When doing drills, I think that many teams think of this as an "artificial environment" in which "real" things won't happen. Because of this thread, I think that many of us are now understanding this and adjusting our "viewpoint" accordingly.

It would be interesting to develop a drilling procedure that would have multiple teams underwater with each team doing a different drill that they would decide upon without the other teams' knowledge. After each drill, you would do a slow accent to the surface and ask each team what drills each other team was conducting and how it looked like they were doing with that. This may be a way of artificially building situational awareness.

This idea just popped into my mind and I have not thought about it much. I'm not sure what the downside may be. Poor vis would obviously hamper this process.

Christian
 
sunnyboy:
Another problem with drills is that situational awareness is almost never a part of such drills.
I'm interested to find out how you came to such conclusion. Obviously, you're not familiar with GUE training. FYI situational and team awareness are the most important things that are trained during such drills. If it was not the case in this particular situation it means only that team must work harder to achieve its goals.
 
sunnyboy:
Another problem with drills is that situational awareness is almost never a part of such drills.

-S

How so? What's your experience with drills? Do you do drills?

In Fundies they pound situational awareness into you... this goes with the drills you do.
 
Kirk, don't beat yourself up.

Part of all of this is having skills eventually become second nature. For now you're a bit overfocused on the gauge and Bones - no biggie.
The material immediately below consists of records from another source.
(** * Verification of [assets/unit_animation.py]

    The script reads [data/Units.json], removes [//] line comments, parses the
    rest as JSON and then either prints a Rust fragment ([--rust]) or one
    texture path per line.  The development below embeds the script as Rocq
    functions over the parsed configuration and proves the properties stated
    for it.

    Data: a unit is a Python dict from animation keys to animation entries
    (a [gmap]); the configuration is a dict from unit names to units whose
    iteration order matters (an association list, in insertion order).
    Every animation entry carries its [Texture], a string, and its [Frames],
    a list of integers; which of the four animation keys a unit has is left
    open, since the script tests it.  Strings are byte strings; frame values
    and counters are unbounded integers as in Python.  [json.loads] is a
    parameter of the development.  Standard output is the list of the
    strings handed to [print], each of which is written followed by a
    newline; an uncaught exception ends the run and keeps what was printed
    before it. *)

From Stdlib Require Import Ascii String.
From stdpp Require Import base strings list gmap sorting pretty.

Open Scope string_scope.
Open Scope list_scope.

(** ** Errors and outcomes *)

(** The three fatal failures: [json.JSONDecodeError], [KeyError] with the
    missing key, and the [OSError] of [os.listdir]. *)
Inductive error : Type :=
  | ParseError
  | KeyError (key : string)
  | FileSystemError.

Global Instance error_eq_dec : EqDecision error.
Proof. solve_decision. Defined.
(** * Biketerra Gradient Colors: the gradient and direction engine

    A shallow embedding of the numeric core of [package/content.js]
    (the current content script: [gradientToColor], [interpolateElevation],
    [computeGradientAtDistance], [getSvgYAtX], [sumSquaredError],
    [normalizeArray], [findAsymmetricPositions], [detectRouteDirection],
    [lerpColor], the segment loop of [processElevationSVG] and the grade
    indicator [updateGradientCircleColor]) and of the preview bar of
    [package/options.js] ([updatePreview]), followed by the properties the
    specification states about it and by further properties of the code.

    Number model.  A JavaScript number is modelled by [num]: an exact
    rational, or one of the three special values [+Infinity], [-Infinity]
    and [NaN].  Rounding of doubles and the sign of zero are not modelled;
    every operation that can leave the finite range (division by zero,
    [Math.min()] of nothing, ...) produces the special value JavaScript
    produces.  Exceptions are modelled by the [res] type: the only exception
    this code can raise is the [TypeError] of a property access on
    [undefined]. *)

From Stdlib Require Import String Ascii.
From Stdlib Require Import QArith Qabs Qround Qminmax Lqa Lia ZArith.
From Stdlib Require Import List Bool Permutation Sorted.
Import ListNotations.

Local Open Scope Q_scope.

(* ================================================================== *)
(** ** JavaScript numbers *)
(* ================================================================== *)

Module JsNum.

Inductive num : Type :=
| Fin (q : Q)
| PInf
| NInf
| NaN.

Definition Qlt_bool (a b : Q) : bool := negb (Qle_bool b a).

(** Sign of a rational: [Gt] positive, [Lt] negative, [Eq] zero. *)
Definition Qsign (a : Q) : comparison := a ?= 0.

Definition jneg (a : num) : num :=
  match a with
  | Fin q => Fin (- q)
  | PInf => NInf
  | NInf => PInf
  | NaN => NaN
  end.

Definition jadd (a b : num) : num :=
  match a, b with
  | NaN, _ | _, NaN => NaN
  | Fin p, Fin q => Fin (p + q)
  | PInf, NInf | NInf, PInf => NaN
  | PInf, _ | _, PInf => PInf
  | NInf, _ | _, NInf => NInf
  end.

Definition jsub (a b : num) : num := jadd a (jneg b).

(** An infinity ([+Infinity] when [positive]) times a rational. *)
Definition inf_times (positive : bool) (q : Q) : num :=
  match Qsign q with
  | Eq => NaN
  | Gt => if positive then PInf else NInf
  | Lt => if positive then NInf else PInf
  end.

Definition jmul (a b : num) : num :=
  match a, b with
  | NaN, _ | _, NaN => NaN
  | Fin p, Fin q => Fin (p * q)
  | PInf, Fin q | Fin q, PInf => inf_times true q
  | NInf, Fin q | Fin q, NInf => inf_times false q
  | PInf, PInf | NInf, NInf => PInf
  | PInf, NInf | NInf, PInf => NInf
  end.

(** Division.  A finite number divided by zero is an infinity of the sign
    of the numerator, and [0/0] is [NaN]. *)
Definition jdiv (a b : num) : num :=
  match a, b with
  | NaN, _ | _, NaN => NaN
  | Fin p, Fin q =>
      if Qeq_bool q 0 then
        match Qsign p with
        | Eq => NaN
        | Gt => PInf
        | Lt => NInf
        end
      else Fin (p / q)
  | Fin _, PInf | Fin _, NInf => Fin 0
  | PInf, Fin q => if Qlt_bool q 0 then NInf else PInf
  | NInf, Fin q => if Qlt_bool q 0 then PInf else NInf
  | _, _ => NaN
  end.

(** [a <= b]; every comparison with [NaN] is false. *)
Definition jle (a b : num) : bool :=
  match a, b with
  | NaN, _ | _, NaN => false
  | Fin p, Fin q => Qle_bool p q
  | NInf, _ => true
  | _, PInf => true
  | _, _ => false
  end.

Definition jlt (a b : num) : bool :=
  match a, b with
  | NaN, _ | _, NaN => false
  | Fin p, Fin q => Qlt_bool p q
  | NInf, NInf => false
  | PInf, PInf => false
  | NInf, _ => true
  | _, PInf => true
  | _, _ => false
  end.

Definition jge (a b : num) : bool := jle b a.
Definition jgt (a b : num) : bool := jlt b a.

(** [Math.max(a, b)] and [Math.min(a, b)]: [NaN] if either argument is. *)
Definition jmax (a b : num) : num :=
  match a, b with
  | NaN, _ | _, NaN => NaN
  | _, _ => if jle b a then a else b
  end.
Over time, relaxing a bit will allow your mind to have "wide angle" perception.

Its amazing how much comes back to the team-environment-equipment triangle of DIRF. You learn which leg you've leaned on too much by having the stool tip over in relatively controlled situations - aka practice. In this case you leaned on one part of the team (Bones) and equipment (your gauge) over the rest of your team and to some extent environment. So the stool tipped over a bit.

Just set it upright and dive again a little bit wiser.
 
MonkSeal:
I'm interested to find out how you came to such conclusion. Obviously, you're not familiar with GUE training. FYI situational and team awareness are the most important things that are trained during such drills. If it was not the case in this particular situation it means only that team must work harder to achieve its goals.
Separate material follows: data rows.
Definition create_events (mgr : Manager) (o : CreateOracle) (config : VMConfig)
    (machine : Machine) : list Event :=
  let id := generateID (co_nano o) in
  [EvMkdirAll (sandbox_dir (mgr_config mgr) id);
   EvNewMachine (create_fcConfig (mgr_config mgr) id (cidCounter mgr) config);
   EvMachineStart machine].

(** The state after a successful [CreateVM]. *)
Definition created_state (o : CreateOracle) (config : VMConfig) (machine : Machine) (s : St) : St :=
  let l := fresh (dom (heap s)) in
  set_manager (set_sandboxes (<[generateID (co_nano o) := l]>))
    (set_heap (<[l := created_sandbox (manager s) o config machine]>)
       (set_trace (λ t, t ++ create_events (manager s) o config machine)
          (set_manager (set_cidCounter (wrap_uint32 (cidCounter (manager s) + 1))) s))).

Definition restore_fcConfig (cfg : ManagerConfig) (scfg : SnapshotConfig) (id : string)
    (cid : Z) (snap : Snapshot) : fcConfig :=
  {| SocketPath := filepath_Join (sandbox_dir cfg id) "firecracker.sock";
     KernelImagePath := KernelPath (SnapVMConfig snap);
     fcKernelArgs := ""; fcVcpuCount := VcpuCount (SnapVMConfig snap);
     MemSizeMib := MemoryMB (SnapVMConfig snap); Smt := SMTEnabled (SnapVMConfig snap);
     VsockDevicePath := filepath_Join (sandbox_dir cfg id) "vsock.sock";
     VsockDeviceCID := wrap_uint32 cid; Drives := [];
     FcSnapshot :=
       Some {| MemFilePath := MemoryPath snap; SnapshotPath := StatePath snap;
               ResumeVM := true;
               EnableDiffSnapshots := bool_decide (SnapshotType scfg = "Diff") |} |}.

Definition restored_id (o : CreateOracle) : string := "fc-snap-" +:+ fmt_d (co_nano o).

(** The sandbox a successful restore leaves in the store. *)
Definition restored_sandbox (mgr : Manager) (o : CreateOracle) (snap : Snapshot)
    (machine : Machine) : Sandbox :=
  set_FromPool true
    (set_StartedAt (co_started o)
       (set_State SandboxReady
          (set_PID (co_pid o)
             (set_VsockCID (cidCounter mgr)
                (set_VsockPath
                   (filepath_Join (sandbox_dir (mgr_config mgr) (restored_id o)) "vsock.sock")
                   (set_VMConfig (SnapVMConfig snap)
                      (set_VM (Some machine)
                         (NewSandbox (restored_id o) (co_created o))))))))).

Definition restore_events (mgr : Manager) (scfg : SnapshotConfig) (o : CreateOracle)
    (snap : Snapshot) (machine : Machine) : list Event :=
  [EvMkdirAll (sandbox_dir (mgr_config mgr) (restored_id o));
   EvNewMachine (restore_fcConfig (mgr_config mgr) scfg (restored_id o) (cidCounter mgr) snap);
   EvMachineStart machine].

Definition restored_state (scfg : SnapshotConfig) (o : CreateOracle) (snap : Snapshot)
    (machine : Machine) (s : St) : St :=
  let l := fresh (dom (heap s)) in
  set_manager (set_sandboxes (<[restored_id o := l]>))
    (set_heap (<[l := restored_sandbox (manager s) o snap machine]>)
       (set_trace (λ t, t ++ restore_events (manager s) scfg o snap machine)
          (set_manager (set_cidCounter (wrap_uint32 (cidCounter (manager s) + 1))) s))).

(** [CreateVM] fails when the directory cannot be made, the machine cannot
    be built or the machine does not start. *)
Definition create_fails (o : CreateOracle) : Prop :=
  match co_mkdir o, co_machine o, co_start o with
  | None, OK _, None => False
  | _, _, _ => True
  end.

(** A run that only adds to the store and the trace and advances the CID
    counter. *)
Definition grows : relation St := λ s s',
  dom (heap s) ⊆ dom (heap s') ∧ pool s' = pool s ∧ snapshotMgr s' = snapshotMgr s
  ∧ sandboxes (manager s') = sandboxes (manager s)
  ∧ mgr_config (manager s') = mgr_config (manager s).

(** Every pointer of the in-use map is a sandbox of the store. *)
Definition inUse_live (s : St) : Prop :=
  ∀ id l, inUse (pool s) !! id = Some l → l ∈ dom (heap s).

(** The ready queue holds each sandbox once, and only sandboxes of the
    store. *)
Definition ready_wf (s : St) : Prop :=
  NoDup (buf (available (pool s))) ∧ ∀ l, l ∈ buf (available (pool s)) → l ∈ dom (heap s).

(** ** Snapshot cleanup *)

(** The state [Cleanup] leaves: over the limit, the snapshot stored under
    the name of the oldest non-golden one is gone. *)
Definition cleaned_snapshots (order : list (string * Snapshot) → list (string * Snapshot))
    (sm : SnapshotManager) : gmap string Snapshot :=
  if decide (Z.of_nat (size (snapshots sm)) <= MaxCached (sm_config sm)) then snapshots sm
  else match find_oldest (order (map_to_list (snapshots sm))) with
       | Some oldest => delete (SnapName oldest) (snapshots sm)
       | None => snapshots sm
       end.

(** ** Agent client *)

(** The events, the result and the state of one [call] on connection [cn]
    that gets request id [id]. *)
Definition call_events (cn : Conn) (o : CallOracle) (req : Request) (id : Z) : list Event :=
  EvEncode cn (encode_request {| ReqID := id; Method := Method req; Params := Params req |})
  :: (if call_encode o is None then [EvDecode cn] else []).

Definition call_result (o : CallOracle) (id : Z) : res Response :=
  match call_encode o with
  | Some err => Error (Wrap "failed to send request" err)
  | None =>
      match call_decode o with
      | Error err => Error (Wrap "failed to read response" err)
      | OK resp =>
          if decide (RespID resp ≠ id)
          then Error (Errorf ("response ID mismatch: expected " +:+
                              fmt_d id +:+ ", got " +:+ fmt_d (RespID resp)))
          else OK resp
      end
  end.

Definition called_state (cn : Conn) (o : CallOracle) (req : Request) (id : Z) (s : St) : St :=
  set_trace (λ t, t ++ call_events cn o req id)
    (set_agentClient (λ _, Some {| conn := Some cn; requestID := id |}) s).

(** The request [StopContainer] builds for container [c] and timeout [t]. *)
Definition stop_container_params (c : string) (t : time_Duration) : gmap string json :=
  <["id" := JStr c]> (<["timeout" := JInt (Duration_Seconds_int t)]> ∅).

Definition stop_container_frame (id : Z) (c : string) (t : time_Duration) : frame :=
  {| frame_id := id; frame_method := "stop_container";
     frame_params := Some (stop_container_params c t) |}.




(** The request id after [n] calls. *)
Fixpoint id_after (rid : Z) (n : nat) : Z :=
  match n with
  | O => rid
  | S n' => id_after (wrap_uint64 (rid + 1)) n'
  end.

Definition is_ping (e : Event) : bool :=
  match e with
  | EvEncode _ f => bool_decide (frame_method f = "ping")
  | _ => false
  end.

Definition pings (t : list Event) : nat := length (filter (λ e, is_ping e = true) t).

(** The dial succeeds, directly or through the unix socket. *)
Definition dials (o : ConnectOracle) (cn : Conn) : Prop :=
  conn_vsock o = OK cn ∨ ((∃ e, conn_vsock o = Error e) ∧ conn_unix o = OK cn).

Definition dial_events (o : ConnectOracle) (vsockPath : string) (cid port : Z) : list Event :=
  EvVsockDial cid port
  :: (if conn_vsock o is Error _ then [EvUnixDial vsockPath (30 * Second)] else []).



(** The VM configuration [Create] asks the pool for. *)
Definition task_vmConfig (r : CreateTaskRequest) : VMConfig :=
  match ctr_Rootfs r with
  | source :: _ =>
      with_RootDrive DefaultVMConfig
        {| DriveID := "rootfs"; PathOnHost := source; IsReadOnly := false;
           IsRoot := true; CacheType := "" |}
  | [] => DefaultVMConfig
  end.


(** ** Sample states and oracles *)

Definition sample_service : Service :=
  {| svc_id := "shim"; svc_namespace := "k8s.io"; svc_bundle := "";
     svc_sandbox := None; processes := ∅ |}.

Definition sample_state : St :=
  {| heap := ∅; manager := NewManager DefaultManagerConfig;
     pool := NewPool DefaultPoolConfig; snapshotMgr := None; agentClient := None;
     service := sample_service; trace := [] |}.

Definition create_ok (nano : Z) (m : Machine) : CreateOracle :=
  {| co_nano := nano; co_created := nano; co_mkdir := None; co_machine := OK m;
     co_start := None; co_pid := 4242; co_started := nano + 5 |}.

Definition stop_ok (now : time_Time) : StopOracle :=
  {| so_shutdown := None; so_wait := None; so_finished := now |}.

Definition destroy_ok (now : time_Time) : DestroyOracle :=
  {| do_stop := stop_ok now; do_remove := None |}.

(** A manager with one running VM, created at time 100. *)
Definition one_vm_state : St :=
  (Manager_CreateVM (create_ok 100 7%positive) DefaultVMConfig sample_state).2.


Definition golden_config : SnapshotConfig :=
  {| Enabled := true; CacheDir := "/var/lib/fc-cri/snapshots"; MaxCached := 10;
     GoldenSnapshotName := "golden-base"; GoldenVMConfig := DefaultVMConfig;
     SnapshotType := "Full"; MemoryBackend := "File"; CompressMemory := false |}.

Definition sample_snapshot (name : string) (created : time_Time) (golden : bool) : Snapshot :=
  {| SnapName := name;
     MemoryPath := "/var/lib/fc-cri/snapshots/" +:+ name +:+ "/memory";
     StatePath := "/var/lib/fc-cri/snapshots/" +:+ name +:+ "/state";
     SnapVMConfig := DefaultVMConfig; Version := "1.0"; SnapCreatedAt := created;
     SizeBytes := 4096; Metadata := ∅; IsGolden := golden |}.

Definition golden_snapshot : Snapshot := sample_snapshot "golden-base" 50 true.

(** A snapshot manager that holds a golden snapshot. *)
Definition golden_manager : SnapshotManager :=
  {| sm_config := golden_config;
     snapshots := {[ "golden-base" := golden_snapshot ]};
     goldenSnapshot := Some golden_snapshot |}.

(** An empty pool next to a snapshot manager with a golden snapshot. *)
Definition golden_state : St :=
  {| heap := ∅; manager := NewManager DefaultManagerConfig;
     pool := NewPool DefaultPoolConfig; snapshotMgr := Some golden_manager;
     agentClient := None; service := sample_service; trace := [] |}.

Definition create_broken (nano : Z) : CreateOracle :=
  {| co_nano := nano; co_created := nano; co_mkdir := None; co_machine := OK 7%positive;
     co_start := Some (External "firecracker did not start"); co_pid := 0;
     co_started := nano |}.

Definition acquire_ok (nano : Z) : AcquireOracle :=
  {| ao_destroy := destroy_ok nano; ao_create := create_ok nano 7%positive |}.

(** The fresh create works: the miss of C1. *)
Definition snap_acquire_ok : SnapAcquireOracle :=
  {| sao_pool := acquire_ok 100; sao_restore := create_ok 101 8%positive;
     sao_fresh := create_ok 102 9%positive |}.

Definition snap_acquire_later : SnapAcquireOracle :=
  {| sao_pool := acquire_ok 400; sao_restore := create_ok 401 8%positive;
     sao_fresh := create_ok 402 9%positive |}.

(** The fresh create fails and the restore works: the miss of C2. *)
Definition snap_acquire_restore : SnapAcquireOracle :=
  {| sao_pool := {| ao_destroy := destroy_ok 100; ao_create := create_broken 100 |};
     sao_restore := create_ok 101 8%positive;
     sao_fresh := create_ok 102 9%positive |}.

Definition release_ok (now : time_Time) : ReleaseOracle :=
  {| rel_now := now; rel_pooled := now; rel_destroy_full := destroy_ok now;
     rel_destroy_reset := destroy_ok now; rel_destroy_race := destroy_ok now |}.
I have had GUE training. I am well aware of the emphasis that GUE puts on situational awareness, and also the way in which it is demonstrated (or rather the lack there of) for the amusement of all during the debrief video sessions.

Having said that, I have also noticed with some regularity how even GUE trained divers will fail completely in situational awareness during a dive. And this is not even during something stressful.

Truth is - TRAINING and DOING are completely separate events. Sadly, there are far too many "skills" that are abandoned immediately after a class, in all walks of life (like, how many people ever parallel park again after the driver's test.).